**Problem to work on:** Show only those lines of the entries where the string "oracle" is found.
◇ ◇ ◇ ◇ ◇
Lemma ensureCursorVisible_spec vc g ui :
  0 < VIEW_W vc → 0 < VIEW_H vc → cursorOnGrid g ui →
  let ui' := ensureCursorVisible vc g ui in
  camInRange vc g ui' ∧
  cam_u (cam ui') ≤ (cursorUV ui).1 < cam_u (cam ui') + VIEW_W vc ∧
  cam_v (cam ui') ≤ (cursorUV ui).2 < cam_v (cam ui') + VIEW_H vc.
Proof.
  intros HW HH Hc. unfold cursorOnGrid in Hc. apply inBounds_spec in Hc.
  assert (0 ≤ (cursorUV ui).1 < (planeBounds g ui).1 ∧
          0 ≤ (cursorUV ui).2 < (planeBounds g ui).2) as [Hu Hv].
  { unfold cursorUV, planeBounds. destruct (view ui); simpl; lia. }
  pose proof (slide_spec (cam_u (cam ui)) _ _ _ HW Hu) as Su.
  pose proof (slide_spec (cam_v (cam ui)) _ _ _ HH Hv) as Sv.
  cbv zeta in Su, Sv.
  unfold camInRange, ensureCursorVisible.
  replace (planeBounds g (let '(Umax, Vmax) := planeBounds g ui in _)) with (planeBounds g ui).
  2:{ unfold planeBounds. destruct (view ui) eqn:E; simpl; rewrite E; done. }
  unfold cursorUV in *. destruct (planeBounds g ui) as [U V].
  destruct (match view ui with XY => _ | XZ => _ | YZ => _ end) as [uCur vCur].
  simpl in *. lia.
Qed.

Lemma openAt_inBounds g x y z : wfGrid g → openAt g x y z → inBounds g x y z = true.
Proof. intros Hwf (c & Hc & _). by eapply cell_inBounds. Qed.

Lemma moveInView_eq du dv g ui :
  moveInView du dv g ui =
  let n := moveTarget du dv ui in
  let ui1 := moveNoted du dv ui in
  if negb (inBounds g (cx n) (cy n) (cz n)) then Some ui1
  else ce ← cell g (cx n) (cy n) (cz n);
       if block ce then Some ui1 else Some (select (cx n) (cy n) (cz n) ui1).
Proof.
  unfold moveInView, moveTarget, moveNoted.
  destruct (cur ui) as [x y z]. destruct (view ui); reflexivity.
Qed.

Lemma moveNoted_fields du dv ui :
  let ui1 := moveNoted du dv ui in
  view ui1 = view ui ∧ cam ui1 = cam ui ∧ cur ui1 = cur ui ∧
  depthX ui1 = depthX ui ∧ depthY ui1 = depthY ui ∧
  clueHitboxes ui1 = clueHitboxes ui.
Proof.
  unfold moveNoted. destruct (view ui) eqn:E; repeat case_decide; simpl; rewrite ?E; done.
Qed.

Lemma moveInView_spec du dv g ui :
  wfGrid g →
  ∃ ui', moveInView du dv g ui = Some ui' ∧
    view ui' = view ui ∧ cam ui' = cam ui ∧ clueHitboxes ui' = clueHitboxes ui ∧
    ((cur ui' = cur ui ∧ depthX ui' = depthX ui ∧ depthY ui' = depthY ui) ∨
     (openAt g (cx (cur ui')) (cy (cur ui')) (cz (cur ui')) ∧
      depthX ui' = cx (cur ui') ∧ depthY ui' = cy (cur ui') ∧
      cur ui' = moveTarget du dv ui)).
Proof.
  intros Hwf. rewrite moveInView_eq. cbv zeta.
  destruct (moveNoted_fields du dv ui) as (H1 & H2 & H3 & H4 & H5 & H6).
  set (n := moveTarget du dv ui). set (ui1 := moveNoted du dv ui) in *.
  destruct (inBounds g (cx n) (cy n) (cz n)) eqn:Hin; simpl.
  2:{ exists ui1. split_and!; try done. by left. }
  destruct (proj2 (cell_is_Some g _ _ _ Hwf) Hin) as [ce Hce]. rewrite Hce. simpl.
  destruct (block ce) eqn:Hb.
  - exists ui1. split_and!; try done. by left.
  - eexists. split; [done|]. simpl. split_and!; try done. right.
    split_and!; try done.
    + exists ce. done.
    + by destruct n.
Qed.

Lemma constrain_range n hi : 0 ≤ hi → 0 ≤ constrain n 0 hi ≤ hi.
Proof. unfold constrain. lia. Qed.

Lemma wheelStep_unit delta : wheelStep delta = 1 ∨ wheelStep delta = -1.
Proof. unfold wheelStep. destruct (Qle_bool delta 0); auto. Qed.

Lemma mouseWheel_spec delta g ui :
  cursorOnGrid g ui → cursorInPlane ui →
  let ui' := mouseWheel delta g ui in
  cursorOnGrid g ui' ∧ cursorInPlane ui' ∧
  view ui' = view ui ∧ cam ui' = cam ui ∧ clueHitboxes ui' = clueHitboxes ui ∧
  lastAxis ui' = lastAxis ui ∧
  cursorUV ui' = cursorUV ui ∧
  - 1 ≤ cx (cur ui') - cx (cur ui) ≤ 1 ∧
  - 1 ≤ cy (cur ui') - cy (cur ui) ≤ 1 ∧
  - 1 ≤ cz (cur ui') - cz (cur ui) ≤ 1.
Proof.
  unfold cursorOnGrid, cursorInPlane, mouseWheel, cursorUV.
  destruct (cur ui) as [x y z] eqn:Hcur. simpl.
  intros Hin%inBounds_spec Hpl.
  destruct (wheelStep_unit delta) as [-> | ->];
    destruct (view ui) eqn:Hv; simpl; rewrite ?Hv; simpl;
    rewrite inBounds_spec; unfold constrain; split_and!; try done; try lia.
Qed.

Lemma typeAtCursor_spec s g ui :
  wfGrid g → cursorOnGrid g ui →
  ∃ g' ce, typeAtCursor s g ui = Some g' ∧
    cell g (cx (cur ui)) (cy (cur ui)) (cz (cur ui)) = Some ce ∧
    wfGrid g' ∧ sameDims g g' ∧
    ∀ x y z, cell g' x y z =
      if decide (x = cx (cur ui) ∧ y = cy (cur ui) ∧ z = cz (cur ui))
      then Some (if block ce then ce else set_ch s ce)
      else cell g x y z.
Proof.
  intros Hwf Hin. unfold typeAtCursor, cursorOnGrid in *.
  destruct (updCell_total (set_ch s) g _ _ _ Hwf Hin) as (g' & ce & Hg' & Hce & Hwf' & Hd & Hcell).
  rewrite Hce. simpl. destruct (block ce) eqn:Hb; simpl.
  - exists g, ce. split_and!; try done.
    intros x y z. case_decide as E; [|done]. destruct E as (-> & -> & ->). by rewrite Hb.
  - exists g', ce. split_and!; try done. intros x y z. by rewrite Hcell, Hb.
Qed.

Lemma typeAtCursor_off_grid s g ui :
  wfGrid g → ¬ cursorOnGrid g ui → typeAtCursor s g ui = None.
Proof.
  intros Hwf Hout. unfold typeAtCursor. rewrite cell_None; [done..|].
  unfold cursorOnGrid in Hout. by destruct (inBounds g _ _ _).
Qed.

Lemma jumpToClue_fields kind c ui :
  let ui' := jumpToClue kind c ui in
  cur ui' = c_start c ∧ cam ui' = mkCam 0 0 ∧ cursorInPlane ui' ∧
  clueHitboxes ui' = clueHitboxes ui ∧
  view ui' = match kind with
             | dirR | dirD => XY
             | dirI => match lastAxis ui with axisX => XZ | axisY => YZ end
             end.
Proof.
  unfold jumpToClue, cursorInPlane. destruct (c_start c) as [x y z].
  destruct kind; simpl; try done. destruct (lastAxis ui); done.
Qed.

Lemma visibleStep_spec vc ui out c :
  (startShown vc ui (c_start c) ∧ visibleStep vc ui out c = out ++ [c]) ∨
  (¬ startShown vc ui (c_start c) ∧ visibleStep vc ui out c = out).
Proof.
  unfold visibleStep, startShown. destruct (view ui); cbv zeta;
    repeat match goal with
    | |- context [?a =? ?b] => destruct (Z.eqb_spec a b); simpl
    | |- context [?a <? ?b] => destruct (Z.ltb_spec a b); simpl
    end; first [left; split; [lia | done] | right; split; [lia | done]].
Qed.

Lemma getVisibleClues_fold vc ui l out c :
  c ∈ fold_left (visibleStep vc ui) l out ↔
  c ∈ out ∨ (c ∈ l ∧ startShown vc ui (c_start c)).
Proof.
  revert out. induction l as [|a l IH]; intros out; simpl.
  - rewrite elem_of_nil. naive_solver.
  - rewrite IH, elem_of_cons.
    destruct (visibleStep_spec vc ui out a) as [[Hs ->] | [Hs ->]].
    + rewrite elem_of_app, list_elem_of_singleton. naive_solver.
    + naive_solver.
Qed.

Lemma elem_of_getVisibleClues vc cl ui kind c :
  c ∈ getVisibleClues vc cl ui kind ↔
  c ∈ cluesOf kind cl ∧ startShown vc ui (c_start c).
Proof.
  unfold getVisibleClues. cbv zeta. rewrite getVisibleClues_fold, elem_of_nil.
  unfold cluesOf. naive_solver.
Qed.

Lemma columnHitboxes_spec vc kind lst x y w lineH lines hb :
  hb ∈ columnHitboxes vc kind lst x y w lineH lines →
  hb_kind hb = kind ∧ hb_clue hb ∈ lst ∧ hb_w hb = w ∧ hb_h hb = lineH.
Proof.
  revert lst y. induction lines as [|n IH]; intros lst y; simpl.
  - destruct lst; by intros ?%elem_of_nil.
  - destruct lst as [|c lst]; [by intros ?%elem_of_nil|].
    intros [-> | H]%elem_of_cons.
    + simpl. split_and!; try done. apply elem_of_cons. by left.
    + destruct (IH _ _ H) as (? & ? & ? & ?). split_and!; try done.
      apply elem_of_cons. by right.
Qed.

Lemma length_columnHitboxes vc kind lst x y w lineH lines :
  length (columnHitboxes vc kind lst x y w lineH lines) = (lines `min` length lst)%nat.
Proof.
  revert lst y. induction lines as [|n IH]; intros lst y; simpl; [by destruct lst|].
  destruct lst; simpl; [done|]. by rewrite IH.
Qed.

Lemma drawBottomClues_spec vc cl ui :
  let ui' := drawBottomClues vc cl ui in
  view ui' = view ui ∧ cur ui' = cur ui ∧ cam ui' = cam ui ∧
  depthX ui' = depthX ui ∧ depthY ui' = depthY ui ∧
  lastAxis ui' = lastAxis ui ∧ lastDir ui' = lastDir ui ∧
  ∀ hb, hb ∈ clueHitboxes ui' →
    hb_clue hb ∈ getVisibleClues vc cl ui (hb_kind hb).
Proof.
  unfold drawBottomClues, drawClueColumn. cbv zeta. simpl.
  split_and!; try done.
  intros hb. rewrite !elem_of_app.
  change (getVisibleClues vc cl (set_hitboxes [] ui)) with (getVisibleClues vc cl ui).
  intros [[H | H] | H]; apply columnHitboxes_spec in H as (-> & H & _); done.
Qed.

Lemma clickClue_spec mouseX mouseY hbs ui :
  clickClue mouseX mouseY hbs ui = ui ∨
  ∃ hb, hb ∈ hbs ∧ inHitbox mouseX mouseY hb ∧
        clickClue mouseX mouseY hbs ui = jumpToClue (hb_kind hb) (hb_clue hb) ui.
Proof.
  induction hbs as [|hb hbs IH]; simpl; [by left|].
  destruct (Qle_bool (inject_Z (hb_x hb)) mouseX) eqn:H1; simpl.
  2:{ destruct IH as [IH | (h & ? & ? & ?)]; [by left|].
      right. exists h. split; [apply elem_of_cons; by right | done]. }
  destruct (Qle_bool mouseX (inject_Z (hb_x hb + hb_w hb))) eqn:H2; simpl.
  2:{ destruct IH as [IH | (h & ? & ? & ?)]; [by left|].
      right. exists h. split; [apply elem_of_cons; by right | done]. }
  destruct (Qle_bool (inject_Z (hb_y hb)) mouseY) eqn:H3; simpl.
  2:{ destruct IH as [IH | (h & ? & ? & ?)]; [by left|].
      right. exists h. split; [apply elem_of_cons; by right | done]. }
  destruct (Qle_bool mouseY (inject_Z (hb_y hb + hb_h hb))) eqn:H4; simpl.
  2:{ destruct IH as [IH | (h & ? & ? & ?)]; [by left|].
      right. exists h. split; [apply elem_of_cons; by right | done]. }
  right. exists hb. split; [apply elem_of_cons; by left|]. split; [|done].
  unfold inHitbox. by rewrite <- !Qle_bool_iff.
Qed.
◇ ◇ ◇ ◇ ◇
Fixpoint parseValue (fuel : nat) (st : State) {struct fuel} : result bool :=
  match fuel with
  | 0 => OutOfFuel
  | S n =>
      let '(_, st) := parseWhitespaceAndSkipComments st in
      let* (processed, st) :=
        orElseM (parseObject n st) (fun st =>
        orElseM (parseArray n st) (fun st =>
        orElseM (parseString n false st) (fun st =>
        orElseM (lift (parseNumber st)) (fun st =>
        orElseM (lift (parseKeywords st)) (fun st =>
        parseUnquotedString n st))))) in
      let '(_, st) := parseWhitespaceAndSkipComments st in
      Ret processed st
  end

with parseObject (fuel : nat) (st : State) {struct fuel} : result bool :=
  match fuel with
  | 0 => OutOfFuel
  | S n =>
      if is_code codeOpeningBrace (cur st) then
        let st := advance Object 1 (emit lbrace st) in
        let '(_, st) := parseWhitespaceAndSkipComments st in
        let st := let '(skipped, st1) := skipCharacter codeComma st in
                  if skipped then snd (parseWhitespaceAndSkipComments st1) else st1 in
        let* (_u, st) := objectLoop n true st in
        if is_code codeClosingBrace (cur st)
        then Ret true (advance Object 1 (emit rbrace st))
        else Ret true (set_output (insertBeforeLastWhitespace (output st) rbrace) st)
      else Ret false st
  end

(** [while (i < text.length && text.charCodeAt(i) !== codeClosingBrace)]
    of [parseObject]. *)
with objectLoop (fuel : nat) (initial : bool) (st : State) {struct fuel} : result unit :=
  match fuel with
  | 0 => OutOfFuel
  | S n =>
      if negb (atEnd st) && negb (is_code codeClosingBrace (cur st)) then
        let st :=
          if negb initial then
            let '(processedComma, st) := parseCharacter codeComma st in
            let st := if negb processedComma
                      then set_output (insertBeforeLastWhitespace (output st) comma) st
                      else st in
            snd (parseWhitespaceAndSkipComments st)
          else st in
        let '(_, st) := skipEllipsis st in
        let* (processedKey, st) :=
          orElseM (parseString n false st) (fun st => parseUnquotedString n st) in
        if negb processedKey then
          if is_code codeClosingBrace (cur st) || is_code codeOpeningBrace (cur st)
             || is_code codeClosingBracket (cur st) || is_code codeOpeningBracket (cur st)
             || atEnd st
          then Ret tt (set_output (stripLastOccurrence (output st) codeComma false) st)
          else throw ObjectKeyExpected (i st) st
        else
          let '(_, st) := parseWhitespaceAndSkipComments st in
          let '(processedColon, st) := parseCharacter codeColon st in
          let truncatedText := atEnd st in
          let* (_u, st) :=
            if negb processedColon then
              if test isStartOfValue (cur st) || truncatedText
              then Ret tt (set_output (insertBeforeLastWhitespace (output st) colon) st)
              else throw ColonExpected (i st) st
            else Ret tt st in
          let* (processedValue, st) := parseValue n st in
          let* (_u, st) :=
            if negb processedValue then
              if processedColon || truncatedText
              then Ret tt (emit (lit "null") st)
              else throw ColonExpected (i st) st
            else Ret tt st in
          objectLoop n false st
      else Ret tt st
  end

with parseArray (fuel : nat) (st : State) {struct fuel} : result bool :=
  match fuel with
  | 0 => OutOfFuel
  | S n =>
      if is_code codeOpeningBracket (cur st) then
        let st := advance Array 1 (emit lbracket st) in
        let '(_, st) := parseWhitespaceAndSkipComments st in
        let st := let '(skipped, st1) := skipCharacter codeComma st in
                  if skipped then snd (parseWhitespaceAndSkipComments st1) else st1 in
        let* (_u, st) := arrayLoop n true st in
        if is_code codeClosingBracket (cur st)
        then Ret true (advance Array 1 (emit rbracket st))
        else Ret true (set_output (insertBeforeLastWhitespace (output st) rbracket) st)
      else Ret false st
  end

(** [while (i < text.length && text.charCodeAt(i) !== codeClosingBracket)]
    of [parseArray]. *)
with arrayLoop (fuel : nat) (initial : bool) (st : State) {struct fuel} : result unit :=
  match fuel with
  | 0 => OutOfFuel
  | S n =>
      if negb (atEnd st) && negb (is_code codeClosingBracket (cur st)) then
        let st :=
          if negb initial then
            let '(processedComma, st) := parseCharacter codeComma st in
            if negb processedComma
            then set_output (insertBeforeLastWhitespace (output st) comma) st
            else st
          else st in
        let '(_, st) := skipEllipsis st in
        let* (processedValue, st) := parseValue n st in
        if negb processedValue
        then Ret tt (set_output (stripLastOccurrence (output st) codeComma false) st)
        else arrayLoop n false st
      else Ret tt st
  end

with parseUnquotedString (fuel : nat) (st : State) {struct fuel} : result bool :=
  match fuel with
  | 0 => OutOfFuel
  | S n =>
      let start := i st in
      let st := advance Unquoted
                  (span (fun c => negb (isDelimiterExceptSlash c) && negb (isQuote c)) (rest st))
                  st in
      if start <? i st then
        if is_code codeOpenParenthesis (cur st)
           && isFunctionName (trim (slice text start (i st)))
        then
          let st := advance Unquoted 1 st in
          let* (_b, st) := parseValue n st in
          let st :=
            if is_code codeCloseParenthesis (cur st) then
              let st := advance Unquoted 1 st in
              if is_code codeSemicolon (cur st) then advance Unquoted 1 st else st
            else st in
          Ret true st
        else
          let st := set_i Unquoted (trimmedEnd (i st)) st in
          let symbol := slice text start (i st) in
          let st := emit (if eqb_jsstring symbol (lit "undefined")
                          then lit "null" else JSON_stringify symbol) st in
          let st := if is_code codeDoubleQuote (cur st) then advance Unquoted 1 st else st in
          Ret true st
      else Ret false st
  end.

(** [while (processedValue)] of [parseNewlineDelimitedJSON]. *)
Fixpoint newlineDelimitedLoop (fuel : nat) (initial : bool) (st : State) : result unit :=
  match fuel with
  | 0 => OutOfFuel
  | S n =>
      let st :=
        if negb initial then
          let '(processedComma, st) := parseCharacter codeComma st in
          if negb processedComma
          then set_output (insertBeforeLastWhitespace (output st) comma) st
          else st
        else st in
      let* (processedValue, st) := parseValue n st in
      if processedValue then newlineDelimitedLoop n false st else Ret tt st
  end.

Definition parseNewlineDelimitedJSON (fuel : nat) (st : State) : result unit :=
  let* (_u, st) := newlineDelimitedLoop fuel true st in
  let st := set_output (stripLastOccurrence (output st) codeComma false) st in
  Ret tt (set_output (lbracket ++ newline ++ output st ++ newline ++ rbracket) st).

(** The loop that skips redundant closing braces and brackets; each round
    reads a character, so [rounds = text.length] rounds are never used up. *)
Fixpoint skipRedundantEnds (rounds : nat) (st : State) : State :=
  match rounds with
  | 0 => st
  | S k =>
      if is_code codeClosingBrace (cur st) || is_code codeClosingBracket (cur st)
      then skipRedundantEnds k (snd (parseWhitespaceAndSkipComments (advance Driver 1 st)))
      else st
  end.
◇ ◇ ◇ ◇ ◇
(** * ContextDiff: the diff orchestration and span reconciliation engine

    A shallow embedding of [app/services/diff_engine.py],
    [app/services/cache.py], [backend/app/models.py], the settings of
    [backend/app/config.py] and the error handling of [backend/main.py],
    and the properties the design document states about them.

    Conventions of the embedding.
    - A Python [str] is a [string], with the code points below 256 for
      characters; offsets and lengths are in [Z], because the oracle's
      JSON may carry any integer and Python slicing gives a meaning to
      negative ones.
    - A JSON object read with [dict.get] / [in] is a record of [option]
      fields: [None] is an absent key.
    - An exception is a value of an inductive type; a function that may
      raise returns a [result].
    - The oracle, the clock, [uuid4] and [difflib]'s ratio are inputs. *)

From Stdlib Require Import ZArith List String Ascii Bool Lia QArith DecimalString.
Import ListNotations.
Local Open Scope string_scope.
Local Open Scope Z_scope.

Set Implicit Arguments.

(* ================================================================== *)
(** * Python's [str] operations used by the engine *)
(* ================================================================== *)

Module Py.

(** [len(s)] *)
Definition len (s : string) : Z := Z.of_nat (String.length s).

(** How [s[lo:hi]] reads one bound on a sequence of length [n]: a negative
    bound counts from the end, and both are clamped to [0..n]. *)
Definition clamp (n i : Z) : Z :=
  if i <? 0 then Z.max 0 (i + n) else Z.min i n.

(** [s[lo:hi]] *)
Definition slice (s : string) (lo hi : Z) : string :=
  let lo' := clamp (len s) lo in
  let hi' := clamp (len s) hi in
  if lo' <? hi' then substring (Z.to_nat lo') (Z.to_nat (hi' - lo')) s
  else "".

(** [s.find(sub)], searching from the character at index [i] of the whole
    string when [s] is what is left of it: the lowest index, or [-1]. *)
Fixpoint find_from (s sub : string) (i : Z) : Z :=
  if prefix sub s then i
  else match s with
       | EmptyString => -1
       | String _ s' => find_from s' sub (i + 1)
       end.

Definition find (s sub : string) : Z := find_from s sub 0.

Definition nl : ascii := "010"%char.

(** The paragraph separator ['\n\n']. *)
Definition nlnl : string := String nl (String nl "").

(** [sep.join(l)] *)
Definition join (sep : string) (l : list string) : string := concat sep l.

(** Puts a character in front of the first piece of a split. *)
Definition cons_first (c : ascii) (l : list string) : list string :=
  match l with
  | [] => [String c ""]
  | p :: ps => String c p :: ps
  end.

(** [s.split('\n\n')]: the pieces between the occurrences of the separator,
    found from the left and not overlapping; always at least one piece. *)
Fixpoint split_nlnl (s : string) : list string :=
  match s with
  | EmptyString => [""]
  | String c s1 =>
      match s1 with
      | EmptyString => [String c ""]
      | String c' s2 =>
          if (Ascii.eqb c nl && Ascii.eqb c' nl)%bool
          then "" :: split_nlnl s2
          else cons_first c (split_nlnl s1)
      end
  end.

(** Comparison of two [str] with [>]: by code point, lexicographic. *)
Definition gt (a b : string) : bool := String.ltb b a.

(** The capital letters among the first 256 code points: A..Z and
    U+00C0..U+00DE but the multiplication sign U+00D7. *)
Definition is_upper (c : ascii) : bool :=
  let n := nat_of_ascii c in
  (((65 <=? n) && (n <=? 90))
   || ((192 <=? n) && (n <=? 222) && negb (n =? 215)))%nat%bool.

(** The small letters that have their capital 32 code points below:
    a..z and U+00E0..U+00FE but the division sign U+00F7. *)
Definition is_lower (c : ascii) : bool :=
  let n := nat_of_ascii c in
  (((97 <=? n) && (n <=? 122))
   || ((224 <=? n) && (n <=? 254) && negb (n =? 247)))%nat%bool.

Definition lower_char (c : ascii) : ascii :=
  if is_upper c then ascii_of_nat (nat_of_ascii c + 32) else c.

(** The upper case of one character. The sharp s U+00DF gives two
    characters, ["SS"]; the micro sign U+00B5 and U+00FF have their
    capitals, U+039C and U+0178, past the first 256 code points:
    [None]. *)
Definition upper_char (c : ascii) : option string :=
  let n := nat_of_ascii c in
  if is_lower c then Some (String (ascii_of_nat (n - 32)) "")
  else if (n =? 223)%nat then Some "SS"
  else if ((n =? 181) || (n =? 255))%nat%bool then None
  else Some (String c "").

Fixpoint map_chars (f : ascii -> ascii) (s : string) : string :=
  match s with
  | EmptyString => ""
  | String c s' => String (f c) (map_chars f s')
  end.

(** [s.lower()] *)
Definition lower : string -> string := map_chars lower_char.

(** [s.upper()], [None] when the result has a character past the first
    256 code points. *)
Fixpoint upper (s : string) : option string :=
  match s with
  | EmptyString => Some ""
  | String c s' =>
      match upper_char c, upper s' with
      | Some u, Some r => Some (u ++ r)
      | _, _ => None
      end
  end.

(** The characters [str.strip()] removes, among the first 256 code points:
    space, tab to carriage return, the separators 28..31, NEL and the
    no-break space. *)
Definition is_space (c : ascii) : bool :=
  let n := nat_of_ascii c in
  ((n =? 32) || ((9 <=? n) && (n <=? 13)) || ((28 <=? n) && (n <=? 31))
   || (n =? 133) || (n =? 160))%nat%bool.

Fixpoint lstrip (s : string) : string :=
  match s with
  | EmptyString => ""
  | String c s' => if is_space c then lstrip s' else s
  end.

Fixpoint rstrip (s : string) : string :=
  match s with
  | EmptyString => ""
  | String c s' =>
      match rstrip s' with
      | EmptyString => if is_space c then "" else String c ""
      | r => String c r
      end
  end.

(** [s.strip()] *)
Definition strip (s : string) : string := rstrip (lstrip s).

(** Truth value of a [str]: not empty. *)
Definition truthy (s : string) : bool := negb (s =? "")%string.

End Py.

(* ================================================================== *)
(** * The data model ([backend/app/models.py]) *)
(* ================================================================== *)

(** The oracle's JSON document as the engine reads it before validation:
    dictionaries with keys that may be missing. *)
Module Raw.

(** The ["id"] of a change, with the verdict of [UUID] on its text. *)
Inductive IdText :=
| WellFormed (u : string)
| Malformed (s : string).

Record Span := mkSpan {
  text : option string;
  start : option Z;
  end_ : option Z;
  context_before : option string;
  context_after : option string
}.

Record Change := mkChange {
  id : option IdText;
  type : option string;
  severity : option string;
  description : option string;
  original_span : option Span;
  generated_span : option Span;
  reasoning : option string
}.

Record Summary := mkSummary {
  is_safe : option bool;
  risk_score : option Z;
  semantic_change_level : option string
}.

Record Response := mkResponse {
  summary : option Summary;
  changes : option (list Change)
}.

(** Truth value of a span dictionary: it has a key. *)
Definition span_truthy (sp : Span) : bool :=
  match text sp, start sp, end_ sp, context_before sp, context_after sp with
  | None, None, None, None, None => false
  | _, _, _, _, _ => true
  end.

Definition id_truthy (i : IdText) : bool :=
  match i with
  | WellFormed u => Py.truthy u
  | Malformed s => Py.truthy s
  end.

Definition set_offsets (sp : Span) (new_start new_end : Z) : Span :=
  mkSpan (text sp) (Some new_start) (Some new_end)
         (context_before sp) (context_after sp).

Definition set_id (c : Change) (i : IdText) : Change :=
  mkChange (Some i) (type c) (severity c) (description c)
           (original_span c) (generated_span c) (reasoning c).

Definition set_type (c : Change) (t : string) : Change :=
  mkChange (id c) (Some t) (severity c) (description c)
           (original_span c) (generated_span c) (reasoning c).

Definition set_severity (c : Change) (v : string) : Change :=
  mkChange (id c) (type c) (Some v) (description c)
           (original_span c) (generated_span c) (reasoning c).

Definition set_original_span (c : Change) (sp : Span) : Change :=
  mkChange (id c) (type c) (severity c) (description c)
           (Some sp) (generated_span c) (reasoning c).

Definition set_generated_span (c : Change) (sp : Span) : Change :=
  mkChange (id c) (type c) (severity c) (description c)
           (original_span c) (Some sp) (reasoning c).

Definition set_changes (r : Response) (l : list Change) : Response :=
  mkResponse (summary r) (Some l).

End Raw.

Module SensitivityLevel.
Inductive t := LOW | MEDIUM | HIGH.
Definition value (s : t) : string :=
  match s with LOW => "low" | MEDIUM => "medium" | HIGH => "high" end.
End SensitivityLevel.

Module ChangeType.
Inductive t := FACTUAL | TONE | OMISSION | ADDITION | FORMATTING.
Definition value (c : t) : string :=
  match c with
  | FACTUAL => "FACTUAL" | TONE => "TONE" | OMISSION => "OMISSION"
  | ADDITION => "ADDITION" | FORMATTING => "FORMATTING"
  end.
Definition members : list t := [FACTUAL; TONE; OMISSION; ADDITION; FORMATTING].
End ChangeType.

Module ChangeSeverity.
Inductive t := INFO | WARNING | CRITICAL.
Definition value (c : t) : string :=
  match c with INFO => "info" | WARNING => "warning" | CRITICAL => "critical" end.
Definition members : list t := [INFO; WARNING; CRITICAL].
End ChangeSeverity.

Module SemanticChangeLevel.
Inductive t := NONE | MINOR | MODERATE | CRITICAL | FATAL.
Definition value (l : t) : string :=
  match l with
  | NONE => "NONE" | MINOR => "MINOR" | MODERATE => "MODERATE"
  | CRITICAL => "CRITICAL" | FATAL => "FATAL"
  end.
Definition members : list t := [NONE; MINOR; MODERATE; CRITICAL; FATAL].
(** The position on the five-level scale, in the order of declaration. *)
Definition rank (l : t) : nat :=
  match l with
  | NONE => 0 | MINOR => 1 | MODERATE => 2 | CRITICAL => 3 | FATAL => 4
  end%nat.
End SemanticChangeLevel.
◇ ◇ ◇ ◇ ◇
**Written answer:**
      characters; offsets and lengths are in [Z], because the oracle's
    - The oracle, the clock, [uuid4] and [difflib]'s ratio are inputs. *)
(** The oracle's JSON document as the engine reads it before validation:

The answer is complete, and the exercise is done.